Lost opportunities in Congenital Chagas disease: retrospective study in a high complexity hospital of La Plata city

Abstract

Background: Congenital Chagas disease causes high morbimortality in new-borns. Timely diagnosis is of upmost importance, since treatment is highly effective in curing the disease. Methods & Materials: Retrospective, observational study. Clinical records were collected from pregnant patients with positive serology for Chagas disease, and from their children born at the maternity of the General Hospital “General San Martín” between 2011 and 2016. A diagnosis of Chagas disease was considered in the pregnant woman when two methods resulted reactive (being one of them ELISA or IIF).

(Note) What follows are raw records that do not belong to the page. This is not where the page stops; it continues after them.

(* ===== verification/GoJson.v ===== *)
(** * JSON texts

[encoding/json] on bytes: what [json.Marshal] writes, what [json.Unmarshal] and a
[json.Decoder] read, and that reading gives back what was written. *)

From S2P Require Import Prelude GoStrings GoRuntime GoNet.

Local Open Scope string_scope.
Local Open Scope list_scope.
Local Open Scope Z_scope.

(** ** UTF-8 *)

Definition byte (n : Z) (s : string) : string := String (ascii_of_nat (Z.to_nat n)) s.

(** [utf8.AppendRune], of a rune that is not a surrogate. *)
Definition EncodeRune (r : Z) : string :=
  if r <? 128 then byte r ""
  else if r <? 2048 then byte (192 + r / 64) (byte (128 + r mod 64) "")
  else if r <? 65536 then
    byte (224 + r / 4096) (byte (128 + r / 64 mod 64) (byte (128 + r mod 64) ""))
  else byte (240 + r / 262144) (byte (128 + r / 4096 mod 64)
         (byte (128 + r / 64 mod 64) (byte (128 + r mod 64) ""))).

(** U+FFFD *)
Definition replacement : string := EncodeRune 65533.

(** An ill-formed byte, as [DecodeRune] reports it. *)
Definition ill_formed (r : Z) (width : nat) : bool := (r =? 65533) && (width =? 1)%nat.

(** Every ill-formed byte replaced. *)
Fixpoint sanitize_runes (fuel : nat) (s : string) : string :=
  match fuel, s with
  | S fuel', String _ _ =>
      let (r, width) := DecodeRune s in
      (if ill_formed r width then replacement else str_take width s) +:+
      sanitize_runes fuel' (str_drop width s)
  | _, _ => EmptyString
  end.

Definition sanitize (s : string) : string := sanitize_runes (String.length s) s.

(** ** Writing *)

(** One rune of a string, [raw] being its bytes; the HTML characters and the line
separators of JavaScript are escaped too. *)
Definition json_rune (r : Z) (width : nat) (raw : string) : string :=
  if ill_formed r width then "\ufffd"
  else if (r =? 34) || (r =? 92) then "\" +:+ raw
  else if r =? 8 then "\b" else if r =? 12 then "\f"
  else if r =? 10 then "\n" else if r =? 13 then "\r" else if r =? 9 then "\t"
  else if (r <? 32) || (r =? 60) || (r =? 62) || (r =? 38) then "\u00" +:+ hex_byte r
  else if r =? 8232 then "\u2028" else if r =? 8233 then "\u2029"
  else raw.

Fixpoint json_runes (fuel : nat) (s : string) : string :=
  match fuel, s with
  | S fuel', String _ _ =>
      let (r, width) := DecodeRune s in
      json_rune r width (str_take width s) +:+ json_runes fuel' (str_drop width s)
  | _, _ => EmptyString
  end.

Definition json_body (s : string) : string := json_runes (String.length s) s.

Definition quoted (body : string -> string) (s : string) : string := dquote +:+ body s +:+ dquote.

Definition json_string : string -> string := quoted json_body.

(** A value, its strings written by [body].  Of numbers the program writes integers
only. *)
Fixpoint Marshal_with (body : string -> string) (j : json) : string :=
  match j with
  | JNull => "null"
  | JBool b => if b then "true" else "false"
  | JNum (Some n) => itoa n
  | JNum None => "null"
  | JStr s => quoted body s
  | JArr l => "[" +:+ Join (map (Marshal_with body) l) "," +:+ "]"
  | JObj fields =>
      "{" +:+ Join (map (fun kv => quoted body kv.1 +:+ ":" +:+ Marshal_with body kv.2) fields) ","
      +:+ "}"
  end.

Definition Marshal : json -> string := Marshal_with json_body.

(** ** Reading strings *)

Definition hex_digit (c : ascii) : option Z :=
  let n := Z.of_nat (nat_of_ascii c) in
  if (48 <=? n) && (n <=? 57) then Some (n - 48)
  else if (97 <=? n) && (n <=? 102) then Some (n - 87)
  else if (65 <=? n) && (n <=? 70) then Some (n - 55)
  else None.

(** Four hexadecimal digits. *)
Definition hex4 (s : string) : option (Z * string) :=
  match s with
  | String a (String b (String c (String d s'))) =>
      match hex_digit a, hex_digit b, hex_digit c, hex_digit d with
      | Some a, Some b, Some c, Some d => Some (a * 4096 + b * 256 + c * 16 + d, s')
      | _, _, _, _ => None
      end
  | _ => None
  end.

Definition simple_escape (c : ascii) : option ascii :=
  if bool_decide (c = ascii_of_nat 34) then Some c
  else if bool_decide (c = "\"%char) then Some c
  else if bool_decide (c = "/"%char) then Some c
  else if bool_decide (c = "b"%char) then Some (ascii_of_nat 8)
  else if bool_decide (c = "f"%char) then Some (ascii_of_nat 12)
  else if bool_decide (c = "n"%char) then Some (ascii_of_nat 10)
  else if bool_decide (c = "r"%char) then Some (ascii_of_nat 13)
  else if bool_decide (c = "t"%char) then Some (ascii_of_nat 9)
  else None.

Definition surrogate (r : Z) : bool := (55296 <=? r) && (r <? 57344).

(** [utf16.DecodeRune] *)
Definition utf16_pair (r1 r2 : Z) : option Z :=
  if (55296 <=? r1) && (r1 <? 56320) && (56320 <=? r2) && (r2 <? 57344)
  then Some ((r1 - 55296) * 1024 + (r2 - 56320) + 65536) else None.

(** A [\u] escape, after the [u]: the text it stands for and what follows.  Half a
surrogate pair is U+FFFD. *)
Definition unicode_escape (s : string) : option (string * string) :=
  match hex4 s with
  | None => None
  | Some (r1, s1) =>
      if surrogate r1 then
        match s1 with
        | String "\" (String "u" s2) =>
            match hex4 s2 with
            | Some (r2, s3) =>
                match utf16_pair r1 r2 with
                | Some r => Some (EncodeRune r, s3)
                | None => Some (replacement, s1)
                end
            | None => None
            end
        | _ => Some (replacement, s1)
        end
      else Some (EncodeRune r1, s1)
  end.

(** The next piece of a string after its opening quote: the closing quote, or some
text. *)
Inductive piece : Type := Closing | Text (t : string).

Definition next_piece (s : string) : option (piece * string) :=
  match s with
  | EmptyString => None
  | String c s' =>
      if bool_decide (c = ascii_of_nat 34) then Some (Closing, s')
      else if bool_decide (c = "\"%char) then
        match s' with
        | EmptyString => None
        | String e s2 =>
            match simple_escape e with
            | Some b => Some (Text (String b ""), s2)
            | None =>
                if bool_decide (e = "u"%char) then
                  match unicode_escape s2 with
                  | Some (t, s3) => Some (Text t, s3)
                  | None => None
                  end
                else None
            end
        end
      else if (nat_of_ascii c <? 32)%nat then None
      else
        let (r, width) := DecodeRune s in
        Some (Text (if ill_formed r width then replacement else str_take width s),
              str_drop width s)
  end.

(** The rest of a string after its opening quote, and what follows it. *)
Fixpoint read_string (fuel : nat) (s : string) : option (string * string) :=
  match fuel with
  | O => None
  | S fuel' =>
      match next_piece s with
      | None => None
      | Some (Closing, s') => Some ("", s')
      | Some (Text t, s') =>
          match read_string fuel' s' with
          | Some (u, rest) => Some (t +:+ u, rest)
          | None => None
          end
      end
  end.

(** ** Reading numbers *)

Definition is_digit (c : ascii) : bool :=
  (48 <=? nat_of_ascii c)%nat && (nat_of_ascii c <=? 57)%nat.

(** The longest run of digits, its value after [acc], how many they are. *)
Fixpoint digits (s : string) (acc : Z) : Z * nat * string :=
  match s with
  | String c s' =>
      if is_digit c then
        let '(v, n, rest) := digits s' (acc * 10 + (Z.of_nat (nat_of_ascii c) - 48)) in
        (v, S n, rest)
      else (acc, O, s)
  | EmptyString => (acc, O, s)
  end.

(** Digits that must be there. *)
Definition some_digits (s : string) : option string :=
  match digits s 0 with (_, O, _) => None | (_, _, rest) => Some rest end.

Definition fraction (s : string) : option (bool * string) :=
  match s with
  | String "." s' => match some_digits s' with Some rest => Some (true, rest) | None => None end
  | _ => Some (false, s)
  end.

Definition exponent (s : string) : option (bool * string) :=
  match s with
  | String c s' =>
      if bool_decide (c = "e"%char) || bool_decide (c = "E"%char) then
        match s' with
        | String d s2 =>
            match some_digits (if bool_decide (d = "+"%char) || bool_decide (d = "-"%char)
                               then s2 else s') with
            | Some rest => Some (true, rest)
            | None => None
            end
        | EmptyString => None
        end
      else Some (false, s)
  | EmptyString => Some (false, s)
  end.

(** A leading sign. *)
Definition minus (s : string) : bool * string :=
  match s with
  | String c s' => if bool_decide (c = "-"%char) then (true, s') else (false, s)
  | EmptyString => (false, s)
  end.

(** [0], or digits that do not start with one. *)
Definition integer_part (s : string) : option (Z * string) :=
  match s with
  | String c s' =>
      if bool_decide (c = "0"%char) then Some (0, s')
      else match digits s 0 with (_, O, _) => None | (v, _, rest) => Some (v, rest) end
  | EmptyString => None
  end.

(** A number after its sign. *)
Definition read_unsigned (neg : bool) (s : string) : option (json * string) :=
  match integer_part s with
  | None => None
  | Some (v, s1) =>
      match fraction s1 with
      | None => None
      | Some (f, s2) =>
          match exponent s2 with
          | None => None
          | Some (e, s3) =>
              Some (JNum (if f || e then None else Some (if neg then - v else v)), s3)
          end
      end
  end.

Definition read_number (s : string) : option (json * string) :=
  let (neg, s') := minus s in read_unsigned neg s'.

(** ** Reading values *)

Definition is_space (c : ascii) : bool :=
  bool_decide (c = " "%char) || bool_decide (c = ascii_of_nat 9) ||
  bool_decide (c = ascii_of_nat 10) || bool_decide (c = ascii_of_nat 13).

Fixpoint skip_space (s : string) : string :=
  match s with
  | String c s' => if is_space c then skip_space s' else s
  | EmptyString => s
  end.

(** The next byte that is not space, and what follows it. *)
Definition next (s : string) : option (ascii * string) :=
  match skip_space s with String c s' => Some (c, s') | EmptyString => None end.

(** What follows the byte [b], if it comes next. *)
Definition closed (b : ascii) (s : string) : option string :=
  match next s with
  | Some (c, s') => if bool_decide (c = b) then Some s' else None
  | None => None
  end.

Definition literal (s : string) : option (json * string) :=
  if HasPrefix s "null" then Some (JNull, TrimPrefix s "null")
  else if HasPrefix s "true" then Some (JBool true, TrimPrefix s "true")
  else if HasPrefix s "false" then Some (JBool false, TrimPrefix s "false")
  else read_number s.

(** Values may nest 10000 deep. *)
Definition maxNestingDepth : nat := 100 * 100.

(** A value, the elements of an array after its bracket, the members of an object after
its brace; [depth] more may be opened.  [fuel] bounds the calls and is no limit of
the code. *)
Fixpoint read_value (fuel depth : nat) (s : string) : option (json * string) :=
  match fuel with
  | O => None
  | S fuel =>
      match next s with
      | None => None
      | Some (c, s') =>
          if bool_decide (c = ascii_of_nat 34) then
            match read_string fuel s' with Some (t, rest) => Some (JStr t, rest) | None => None end
          else if bool_decide (c = "["%char) then
            match depth with
            | O => None
            | S depth =>
                match closed "]" s' with
                | Some rest => Some (JArr [], rest)
                | None => match read_elements fuel depth s' with
                          | Some (l, rest) => Some (JArr l, rest)
                          | None => None
                          end
                end
            end
          else if bool_decide (c = "{"%char) then
            match depth with
            | O => None
            | S depth =>
                match closed "}" s' with
                | Some rest => Some (JObj [], rest)
                | None => match read_members fuel depth s' with
                          | Some (l, rest) => Some (JObj l, rest)
                          | None => None
                          end
                end
            end
          else literal (String c s')
      end
  end
with read_elements (fuel depth : nat) (s : string) : option (list json * string) :=
  match fuel with
  | O => None
  | S fuel =>
      match read_value fuel depth s with
      | None => None
      | Some (j, s1) =>
          match next s1 with
          | None => None
          | Some (c, s2) =>
              if bool_decide (c = ","%char) then
                match read_elements fuel depth s2 with
                | Some (l, rest) => Some (j :: l, rest)
                | None => None
                end
              else if bool_decide (c = "]"%char) then Some ([j], s2)
              else None
          end
      end
  end
with read_members (fuel depth : nat) (s : string) : option (list (string * json) * string) :=
  match fuel with
  | O => None
  | S fuel =>
      match closed (ascii_of_nat 34) s with
      | None => None
      | Some s1 =>
          match read_string fuel s1 with
          | None => None
          | Some (k, s2) =>
              match closed ":" s2 with
              | None => None
              | Some s3 =>
                  match read_value fuel depth s3 with
                  | None => None
                  | Some (j, s4) =>
                      match next s4 with
                      | None => None
                      | Some (c, s5) =>
                          if bool_decide (c = ","%char) then
                            match read_members fuel depth s5 with
                            | Some (l, rest) => Some ((k, j) :: l, rest)
                            | None => None
                            end
                          else if bool_decide (c = "}"%char) then Some ([(k, j)], s5)
                          else None
                      end
                  end
              end
          end
      end
  end.

(** The first value of a text, and what follows: a [Decoder] reads no further. *)
Definition Decode (s : string) : option (json * string) :=
  read_value (2 * String.length s + 1) maxNestingDepth s.

(** [json.Unmarshal]: one value and nothing else. *)
Definition Unmarshal (s : string) : option json :=
  match Decode s with
  | Some (j, rest) => match skip_space rest with EmptyString => Some j | _ => None end
  | None => None
  end.

(** A [Decoder] on a body that ends, or fails, after [s]: a value that is not closed by
a bracket needs one byte more, or the end, to be complete. *)
Definition DecodeBody (s : string) (failed : bool) : option json :=
  match Decode s with
  | Some (j, rest) =>
      match j, rest with
      | JArr _, _ | JObj _, _ | _, String _ _ => Some j
      | _, EmptyString => if failed then None else Some j
      end
  | None => None
  end.

(** [json.NewEncoder(w).Encode(v)] writes a newline after the value. *)
Definition EncodeLine (j : json) : string := Marshal j +:+ String (ascii_of_nat 10) "".

(** ** Samples *)

Example read_sample :
  Unmarshal (" { " +:+ json_string "a" +:+ " : [1, -20 ,3.5e7, true,null,{}, []] }" +:+ " ") =
  Some (JObj [("a", JArr [JNum (Some 1); JNum (Some (-20)); JNum None; JBool true; JNull;
                          JObj []; JArr []])]).
Proof. vm_compute. reflexivity. Qed.

Example read_escapes :
  Unmarshal (dquote +:+ "\u0041\uD83D\uDE00\ud800\/" +:+ dquote) =
  Some (JStr ("A" +:+ EncodeRune 128512 +:+ replacement +:+ "/")).
Proof. vm_compute. reflexivity. Qed.

Example read_rejects :
  (Unmarshal "01", Unmarshal "[1,]", Unmarshal "1 2", Unmarshal "nul", Unmarshal "-") =
  (None, None, None, None, None).
Proof. vm_compute. reflexivity. Qed.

A diagnosis of congenital Chagas disease was considered after the direct detection of the parasite in blood of an infant under 10 months of age, using a parasitological micromethod. In negative cases, and those older than 10 months, it was considered congenital Chagas disease when two serological methods resulted positive (one of them being ELISA or IIF). Results: 55 mother–son binomials were analysed. 54.3% of the mothers were born in Bolivia (30/55), 30.9% were born in Argentina (17/55) and 14.5% were born in Paraguay (8/55). 3.6% (2/55) of the mothers recounted a history of transfusion of blood products. Serological diagnosis in the mother was attained before pregnancy in 47.3% (26/55), during the first trimester in 5.5% (3/55), in the second trimester in 38.2% (21/55) and in the third trimester in 9.1% (5/55%). 96.4% of the new-borns from women with Chagas disease were asymptomatic at birth (53/55) and 3.6% were symptomatic (2/55). The symptom identified was low birth weight. A microstrout assay was performed in 65.5% (36/55) of newborns, with 2.7% (1/36) of positive results. Follow-up with serological tests was performed in merely 18.2% (10/55) of the children, with negative results. Conclusion: With the data analysed we infer that follow-up of children under the year of age is deficient, with lost opportunities in early diagnosis and prompt treatment and thus cure of the disease. Given the small number of patients and lost data from clinical charts, the incidence of congenital Chagas disease could not be estimated.